──────── Material to process ────────
(* ===== verification/ColdStore.v ===== *)
(** Cold backends: [nexus-storage/src/lib.rs] (the [ColdBackend] trait, the registry, the factory)
    and [nexus-storage/src/lan.rs] ([LanFsBackend]).

    The trait is the class [ColdBackend] over the state of the backend; [ColdBackendLaws] is what
    its documentation asks of an implementation, and [LanFsBackend] is proved to keep it. A file
    system maps paths, as lists of components, to contents; [faults] says of each call whether it
    fails, and after how many bytes a write does. SHA-256 in hex is a parameter. *)
From S2P Require Import Prelude Text Alert.
From Stdlib Require Import Ascii String.
Open Scope Z_scope.
Open Scope list_scope.

Inductive BackendError :=
| BIo
| BUnreachable (m : string)
| BChecksumMismatch (expected actual : string)
| BInvalidPath (m : string)
| BAuth (m : string)
| BOther (m : string).

Record VolumeInfo := mkVolume { free_bytes : option Z; total_bytes : option Z; used_bytes : option Z }.

Inductive HealthStatus := HealthOk | ReadOnly (reason : string) | Unreachable (reason : string).

Record PutReceipt := mkReceipt { r_cold_path : string; uploaded_at : Z; bytes_written : Z; cold_url : option string }.

(** The trait. [now] is the clock at the end of the call. *)
Class ColdBackend (S : Type) := {
  kind : string;
  yields_cloud_url : bool;
  put : Z -> string -> string -> string -> SE S BackendError PutReceipt;
  get_range : string -> Z -> Z -> SE S BackendError string;
  delete_ : string -> SE S BackendError bool;
  exists_ : string -> string -> SE S BackendError bool;
  volume_info : SE S BackendError VolumeInfo;
  health : S -> HealthStatus * S;
}.

(** The last component of a path. *)
Definition file_name (p : string) : string := List.last (split "/" p) "".

(** The path of a clip: [stem.mp4] below some directories. *)
Definition is_clip_path (p : string) : Prop := exists stem, stem <> "" /\ file_name p = stem +:+ ".mp4".
(* ===== verification/ColdReplicator.v ===== *)
(** Replication of clips to a cold backend: [nexus-engine/src/cold_replicator.rs], over the
    database of [ClipStore] and [AlertClips], the backends of [ColdStore] and the bucket of
    [Throttle].

    What the code takes from outside is read in order: [step] counts the readings, and [clock],
    [uuid], [failing], [sending] and [waking] say what the clock, the id generator, a statement of
    the database, the tunnel and a sleeping [acquire] answer at a reading. One event of the select
    loop is one step; a task that sleeps for ever in [acquire] never ends its step. *)
From stdpp Require Import pretty.
From S2P Require Import Prelude Text Float Types Order Outbox ClipStore AlertClips Throttle ColdStore.
From Stdlib Require Import Ascii.
Open Scope Z_scope.

Definition POLL_INTERVAL : Z := secs (5 * 60).
Definition BATCH_SIZE : Z := 32.
Definition URGENT_CLIP_PRIORITY : Z := 2.
Definition ALERT_COLD_BATCH : Z := 8.
Definition ALERT_COLD_RETRY : Z := secs 60.
Definition ANNOUNCE_BATCH : Z := 32.
Definition ANNOUNCE_BACKOFF_BASE : Z := secs (5 * 60).
Definition ANNOUNCE_BACKOFF_CAP : Z := secs (6 * 60 * 60).

Definition clamp (lo hi x : Z) : Z := Z.max lo (Z.min hi x).

Definition announce_next_at (now attempts : Z) : Z :=
  now + Z.min (ANNOUNCE_BACKOFF_BASE * Z.shiftl 1 (clamp 0 16 attempts)) ANNOUNCE_BACKOFF_CAP.

Definition MAX_COLD_ATTEMPTS : Z := 8.
Definition COLD_BACKOFF : list Z := [secs 60; secs (5 * 60); secs (30 * 60); secs (2 * 60 * 60); secs (6 * 60 * 60)].

Definition cold_backoff_schedule (new_attempts now : Z) : option Z * bool :=
  if MAX_COLD_ATTEMPTS <=? new_attempts then (None, true)
  else
    let idx := Z.min (Z.max 1 new_attempts - 1) (zlength COLD_BACKOFF - 1) in
    (Some (now + nth (Z.to_nat idx) COLD_BACKOFF 0), false).

Record ColdReplicatorConfig := mkReplicator { clips_dir : string; outbox : bool; max_cold_upload_bytes : Z }.

(** The columns of [cloud_enrollment] that are read. *)
Record CloudEnrollment := mkEnrollment { enrolled_at : Z; attach_replay_after : option Z }.

Definition upload_floor (e : option CloudEnrollment) : option Z :=
  (fun e => default (enrolled_at e) (attach_replay_after e)) <$> e.

Definition attached_history (e : option CloudEnrollment) (started : Z) : option bool :=
  match e with
  | Some e => if is_some (attach_replay_after e) then Some (started <? enrolled_at e) else None
  | None => None
  end.
(* ===== verification/Stats.v ===== *)
(** The per-camera registries of [nexus-pipeline/src/stats.rs]: frame statistics, decode health and
    the state of the analysis stream.

    An instant is a number of nanoseconds. A slot of the frame statistics is never removed, and a
    probe that took a slot of the decode health before it was removed writes where no reader looks,
    so each method is one step on the maps. Counters saturate at [u64::MAX]. *)
From S2P Require Import Prelude Float.

Definition FPS_WINDOW : Z := secs 2.
Definition FPS_WINDOW_MAX_SAMPLES : nat := 240.
Definition CAMERA_OFFLINE_AFTER_MS : Z := 90000.
Definition RATE_WINDOW : Z := secs 5.
Definition MAX_PLAUSIBLE_FRAME_GAP : Z := 4096.

(** ** A window of event times *)
Abbreviation RateWindow := (list Z).

Fixpoint drop_older (now window : Z) (w : list Z) : list Z :=
  match w with t :: w' => if window <? now - t then drop_older now window w' else w | [] => [] end.

Definition rate (w : list Z) : f32 :=
  if bool_decide (length w < 2)%nat then fzero
  else match head w, last w with
  | Some front, Some back =>
      let span := as_secs_f32 (sat_sub back front) in
      if fle span fzero then fzero else f32_div (f32_of_Z (zlength w - 1)) span
  | _, _ => fzero
  end.

Definition record (now : Z) (w : RateWindow) : RateWindow * f32 :=
  let w := drop_older now RATE_WINDOW (w ++ [now]) in (w, rate w).

Lemma drop_older_head now window w t : head (drop_older now window w) = Some t -> now - t <= window.
Proof.
  induction w as [|u w IH]; simpl; [done|]. destruct (Z.ltb_spec window (now - u)); [done|]. intros [= ->]. lia.
Qed.

Lemma drop_older_keeps now window w : 0 <= window -> exists w', drop_older now window (w ++ [now]) = w' ++ [now].
Proof.
  intros Hw. induction w as [|u w [w' IH]]; simpl; [exists []; rewrite Z.sub_diag; by destruct (Z.ltb_spec window 0); [lia|]|].
  destruct (window <? now - u); [by exists w'|by exists (u :: w)].
Qed.

Lemma drop_older_suffix now window w : drop_older now window w `suffix_of` w.
Proof.
  induction w as [|u w IH]; simpl; [done|]. destruct (window <? now - u); [by apply suffix_cons_r|done].
Qed.

(** ** Frame statistics *)
Record Entry := mkEntry {
  last_frame_at : option Z;
  last_frame_mono : option Z;
  recent_instants : list Z;
  frames_emitted : Z;
  frames_dropped : Z;
  frames_backpressure_dropped : Z;
  last_frame_id : option Z;
  source_dims : Z * Z;
  tile_invocations : Z;
  tile_detections_added : Z;
  tile_inference_ms_total : Z;
  analysed : RateWindow;
  e_analysed_fps : f32;
}.

Definition entry_new : Entry := mkEntry None None [] 0 0 0 None (0, 0) 0 0 0 [] fzero.

Record CameraFrameStats := mkStats {
  s_last_frame_at : option Z;
  s_last_frame_mono : option Z;
  fps_ema : f64;
  s_frames_emitted : Z;
  s_frames_dropped : Z;
  s_backpressure_dropped : Z;
  analysed_fps : f32;
  s_source_dims : Z * Z;
  s_tile_invocations : Z;
  s_tile_detections_added : Z;
  s_tile_inference_ms_total : Z;
}.

Definition last_frame_age_ms (now : Z) (s : CameraFrameStats) : option Z :=
  (fun t => let ms := as_millis (sat_sub now t) in if ms <? 2 ^ 63 then ms else 2 ^ 63 - 1) <$> s_last_frame_mono s.

Definition is_online (now : Z) (s : CameraFrameStats) : bool :=
  match last_frame_age_ms now s with Some age => age <=? CAMERA_OFFLINE_AFTER_MS | None => false end.

Definition fps (now : Z) (e : Entry) : f64 :=
  if bool_decide (length (recent_instants e) < 2)%nat then fzero
  else match head (recent_instants e) with
  | None => fzero
  | Some oldest =>
      let elapsed := as_secs_f64 (Z.min (sat_sub now oldest) FPS_WINDOW) in
      if fle elapsed fzero then fzero
      else f64_div (f64_sub (f64_of_Z (zlength (recent_instants e))) (f64_of_Z 1)) elapsed
  end.

Definition snapshot_entry (now : Z) (e : Entry) : CameraFrameStats :=
  mkStats (last_frame_at e) (last_frame_mono e) (fps now e) (frames_emitted e) (frames_dropped e)
    (frames_backpressure_dropped e)
    (match last (analysed e) with
     | Some l => if sat_sub now l <=? RATE_WINDOW then e_analysed_fps e else fzero
     | None => fzero
     end)
    (source_dims e) (tile_invocations e) (tile_detections_added e) (tile_inference_ms_total e).

Record Slot := mkSlot { s_entry : option Entry; s_epoch : Z }.

Abbreviation FrameStats := (gmap Z Slot).

Definition slot_default : Slot := mkSlot None 0.

Definition begin_session (cam : Z) (r : FrameStats) : FrameStats * Z :=
  let s := default slot_default (r !! cam) in
  (<[cam := mkSlot (s_entry s) (s_epoch s + 1)]> r, s_epoch s + 1).

Definition frame_entry (now captured_at w h : Z) (e : Entry) : Entry :=
  let ts := drop_older now FPS_WINDOW (recent_instants e) ++ [now] in
  mkEntry (Some captured_at) (Some now) (drop (length ts - FPS_WINDOW_MAX_SAMPLES) ts)
    (usat_add 64 (frames_emitted e) 1) (frames_dropped e) (frames_backpressure_dropped e) (last_frame_id e) (w, h)
    (tile_invocations e) (tile_detections_added e) (tile_inference_ms_total e) (analysed e) (e_analysed_fps e).

Definition observe_frame (cam ep now captured_at w h : Z) (r : FrameStats) : FrameStats :=
  match r !! cam with
  | None => r
  | Some s =>
      if s_epoch s =? ep
      then <[cam := mkSlot (Some (frame_entry now captured_at w h (default entry_new (s_entry s)))) (s_epoch s)]> r
      else r
  end.

(** Every other writer changes the entry of a camera that has one. *)
Definition on_entry (cam : Z) (f : Entry -> Entry) (r : FrameStats) : FrameStats :=
  match r !! cam with
  | Some s => match s_entry s with Some e => <[cam := mkSlot (Some (f e)) (s_epoch s)]> r | None => r end
  | None => r
  end.
Lemma build_taps_spec a cams r : rec_sound r -> NoDup (cam_id <$> cams) -> (forall c, main_of r c = None /\ sub_of r c = None) ->
  let '(pending, taps, r') := build_taps a cams r in
  rec_sound r' /\ (fun p => pend_id p) <$> pending `sublist_of` cam_id <$> enabled_cams cams /\
  (forall d, d ∉ cam_id <$> enabled_cams cams -> taps !! d = None /\ main_of r' d = None /\ sub_of r' d = None) /\
  forall cam, cam ∈ enabled_cams cams -> tapped pending taps r' cam.
Proof.
  intros Hr Hd H0. assert (forall c, c ∈ cam_id <$> cams -> main_of r c = None /\ sub_of r c = None) as Hc0 by auto.
  assert (let '(pending, taps, r') := build_taps a cams r in
    rec_sound r' /\ (fun p => pend_id p) <$> pending `sublist_of` cam_id <$> enabled_cams cams /\
    (forall d, d ∉ cam_id <$> enabled_cams cams -> taps !! d = None /\ main_of r' d = main_of r d /\ sub_of r' d = sub_of r d) /\
    forall cam, cam ∈ enabled_cams cams -> tapped pending taps r' cam) as Hall.
  2: { destruct (build_taps a cams r) as [[pending taps] r']. destruct Hall as (S & L & N & T). split_and!; [done|done| |done].
       intros d Hdd. destruct (N d Hdd) as (-> & -> & ->). by destruct (H0 d). }
  clear H0. revert r Hr Hc0. induction cams as [|x cams IH]; intros r Hr Hc0; simpl.
  - split_and!; [done|done|by intros d _; rewrite lookup_empty|by intros cam Hc%elem_of_nil].
  - apply NoDup_cons in Hd as [Hx Hd]. unfold enabled_cams. rewrite filter_cons. case_decide as Hen.
    2: { apply not_true_is_false in Hen. rewrite Hen. apply IH; [done|done|]. intros c Hc. apply Hc0. by right. }
    rewrite Hen. fold (enabled_cams cams). set (c := cam_id x) in *. set (dims := supervisor_dims_for x default_detector_width). set (k := resolve_codec a x). set (u := url_text (url (ingest x))).
    pose proof (only_add c u pre_roll_secs (max_fps (ingest x)) dims.1 dims.2 k r) as O1.
    pose proof (add_main c u pre_roll_secs (max_fps (ingest x)) dims.1 dims.2 k r Hr) as M1.
    pose proof (add_main_or c u pre_roll_secs (max_fps (ingest x)) dims.1 dims.2 k r Hr) as M2.
    pose proof (add_sub c u pre_roll_secs (max_fps (ingest x)) dims.1 dims.2 k r c Hr) as U1. cbn zeta in *.
    destruct (add_camera_ingester c u _ _ _ _ _ r) as [reg r1]. simpl in O1, M1, M2, U1.
    destruct (Hc0 c) as [Z1 Z2]; [left|]. assert (forall d, d ∈ cam_id <$> enabled_cams cams -> d ∈ cam_id <$> cams) as Hsub.
    { intros d. rewrite !list_elem_of_fmap. intros (cam & -> & Hc). exists cam. split; [done|]. by apply list_elem_of_filter in Hc as [_ ?]. }
    specialize (IH Hd r1 (proj1 O1 Hr)). destruct (build_taps a cams r1) as [[pending taps] r'].
    destruct IH as (S & L & N & T). { intros d Hdd. destruct (proj2 O1 Hr d) as [-> ->]; [by intros ->|]. apply Hc0. by right. }
    assert (c ∉ cam_id <$> enabled_cams cams) as Hxe by (intros E; by apply Hx, Hsub). destruct (N c Hxe) as (N1 & N2 & N3).
    assert (forall p, p ∈ pending -> pend_id p <> c) as Hpc.
    { intros p Hp E. apply Hxe. eapply sublist_subseteq; [exact L|]. rewrite <- E. apply list_elem_of_fmap. by exists p. }
    assert (forall b pend' taps', (forall p, p ∈ pend' -> p.1.1.1 = x /\ p.2 = b) -> (length pend' <= 1)%nat -> (pend' = [] -> b = true) ->
      taps' = (if b : bool then <[c := dims]> taps else taps) -> (keeps_sessions = true -> b = true -> main_of r1 c = Some u) ->
      rec_sound r' /\ (fun p => pend_id p) <$> pend' ++ pending `sublist_of` cam_id <$> x :: enabled_cams cams /\
      (forall d, d ∉ cam_id <$> x :: enabled_cams cams -> taps' !! d = None /\ main_of r' d = main_of r d /\ sub_of r' d = sub_of r d) /\
      forall cam, cam ∈ x :: enabled_cams cams -> tapped (pend' ++ pending) taps' r' cam) as Hgo.
    { intros b pend' taps' Hp' Hl Hnil -> Hk. split_and!; [done|..].
      - rewrite fmap_app. destruct pend' as [|p [|? ?]]; simpl in *; [by apply sublist_cons| |lia].
        destruct (Hp' p) as [-> _]; [left|]. by apply sublist_skip.
      - intros d Hdd. apply not_elem_of_cons in Hdd as [Hdx Hdd]. destruct (N d Hdd) as (E1 & -> & ->). destruct (proj2 O1 Hr d Hdx) as [-> ->].
        split_and!; [|done|done]. destruct b; [by rewrite lookup_insert_ne|done].
      - intros cam Hc. apply elem_of_cons in Hc as [->|Hc].
        + exists b. fold c. split_and!.
          * destruct b; [by rewrite lookup_insert_eq|done].
          * congruence.
          * intros v. rewrite N2. destruct M2 as [->|E]; [by intros [= <-]|]. rewrite E, Z1. done.
          * intros K1 K2. rewrite N2. by apply Hk.
          * intros p Hp E. apply elem_of_app in Hp as [Hp|Hp]; [by apply Hp'|by destruct (Hpc p Hp)].
          * destruct pend' as [|p pend']; [right; by apply Hnil|left]. exists p. split; [left|]. destruct (Hp' p) as [-> _]; [left|done].
        + destruct (T cam Hc) as (b' & T1 & T2 & T3 & T4 & T5 & T6). assert (cam_id cam <> c) as Hne.
          { intros E. apply Hxe. rewrite <- E. apply list_elem_of_fmap. by exists cam. }
          exists b'. split_and!; [destruct b; [by rewrite lookup_insert_ne|done]|done|done|done| |].
          * intros p Hp E. apply elem_of_app in Hp as [Hp|Hp]; [|by apply T5]. destruct (Hp' p Hp) as [Ep _]. rewrite Ep in E. by destruct Hne.
          * destruct T6 as [(p & Hp & E)|T6]; [left|by right]. exists p. split; [|done]. apply elem_of_app. by right. }
    destruct reg as [[]|err].
    + apply (Hgo true); [|by destruct (is_some _); simpl; lia|done|done|auto]. intros p Hp. destruct (is_some (analysis_url (ingest x))); [|by apply elem_of_nil in Hp].
      apply list_elem_of_singleton in Hp. by subst p.
    + apply (Hgo false [(x, k, dims, false)]); [|simpl; lia|done|done|done]. intros p Hp. apply list_elem_of_singleton in Hp. by subst p.
Qed.

(** An engine before boot: no camera, no task, a recorder without sessions. *)
Definition blank (w : World) : Prop :=
  handles w = ∅ /\ tasks w = ∅ /\ rec_sound (rec w) /\ forall c, main_of (rec w) c = None /\ sub_of (rec w) c = None.

Lemma pins_views (cams : list CameraConfig) r : rec_sound r ->
  let r' := foldl (fun r cam => set_camera_codec_pin (cam_id cam) (codec (ingest cam)) r) r cams in
  rec_sound r' /\ forall d, main_of r' d = main_of r d /\ sub_of r' d = sub_of r d.
Proof.
  revert r. induction cams as [|x cams IH]; intros r Hr; simpl; [done|].
  destruct (IH (set_camera_codec_pin (cam_id x) (codec (ingest x)) r)) as [S V]; [by apply pin_sound|]. split; [done|].
  intros d. destruct (V d) as [-> ->]. by rewrite pin_main, pin_sub.
Qed.
(* ===== verification/Detectors.v ===== *)
(** The detectors of [nexus-inference]: the trait ([detectors.rs]), the wrappers that cap a detector's
    output ([caps.rs] and the order [lib.rs] puts them in), the ensemble ([ensemble.rs]), the
    stand-in for a model that did not load and the registry of such failures ([health.rs]).

    What a model sees in a frame is not in the repository: a detector is a record of programs over
    a world [W], which holds the models' and devices' state. *)
From S2P Require Import Prelude Text Float Order Types Alert Nms.
From Stdlib Require Import Ascii.
Open Scope Z_scope.

Inductive InferenceError :=
| ModelLoad (why : string)
| EpUnavailable (why : string)
| InferFailed (why : string)
| UnsupportedFormat (f : PixelFormat)
| InferIo (why : string).

Abbreviation Detect W := (Frame -> list string -> SE W InferenceError (list Detection)) (only parsing).

Record Detector W := mkDetector {
  detect : Detect W;
  detect_crop : Detect W;
  det_name : string;
}.
Arguments mkDetector {W}.
Arguments detect {W}.
Arguments detect_crop {W}.
Arguments det_name {W}.

(** [detect_crop] as the trait defines it. *)
Definition default_crop {W} (detect : Detect W) (name : string) : Detector W := mkDetector detect detect name.

(** ** The per-camera whitelist *)

(** [rsplit('.').next()]: what follows the last dot. *)
Definition last_segment (label : string) : string := default label (last (split "."%char label)).

Definition label_matches_any_prompt (label : string) (prompts : list string) : bool :=
  if bool_decide (prompts = []) then true
  else existsb (fun p => eq_ignore_ascii_case p label || eq_ignore_ascii_case p (last_segment label)) prompts.

(** ** Stand-ins *)

Definition unavailable {W} : Detector W := default_crop (fun _ _ => mret []) "unavailable".

(** ** Wrappers *)
Section wrappers.
Context {W : Type}.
────────
Task to complete: In the listing above, find the line with "Fixpoint drop_older (now" and the line with "Definition record (now"; output exactly those lines and all lines between them.

Exercise result:
Fixpoint drop_older (now window : Z) (w : list Z) : list Z :=
  match w with t :: w' => if window <? now - t then drop_older now window w' else w | [] => [] end.

Definition rate (w : list Z) : f32 :=
  if bool_decide (length w < 2)%nat then fzero
  else match head w, last w with
  | Some front, Some back =>
      let span := as_secs_f32 (sat_sub back front) in
      if fle span fzero then fzero else f32_div (f32_of_Z (zlength w - 1)) span
  | _, _ => fzero
  end.

Definition record (now : Z) (w : RateWindow) : RateWindow * f32 :=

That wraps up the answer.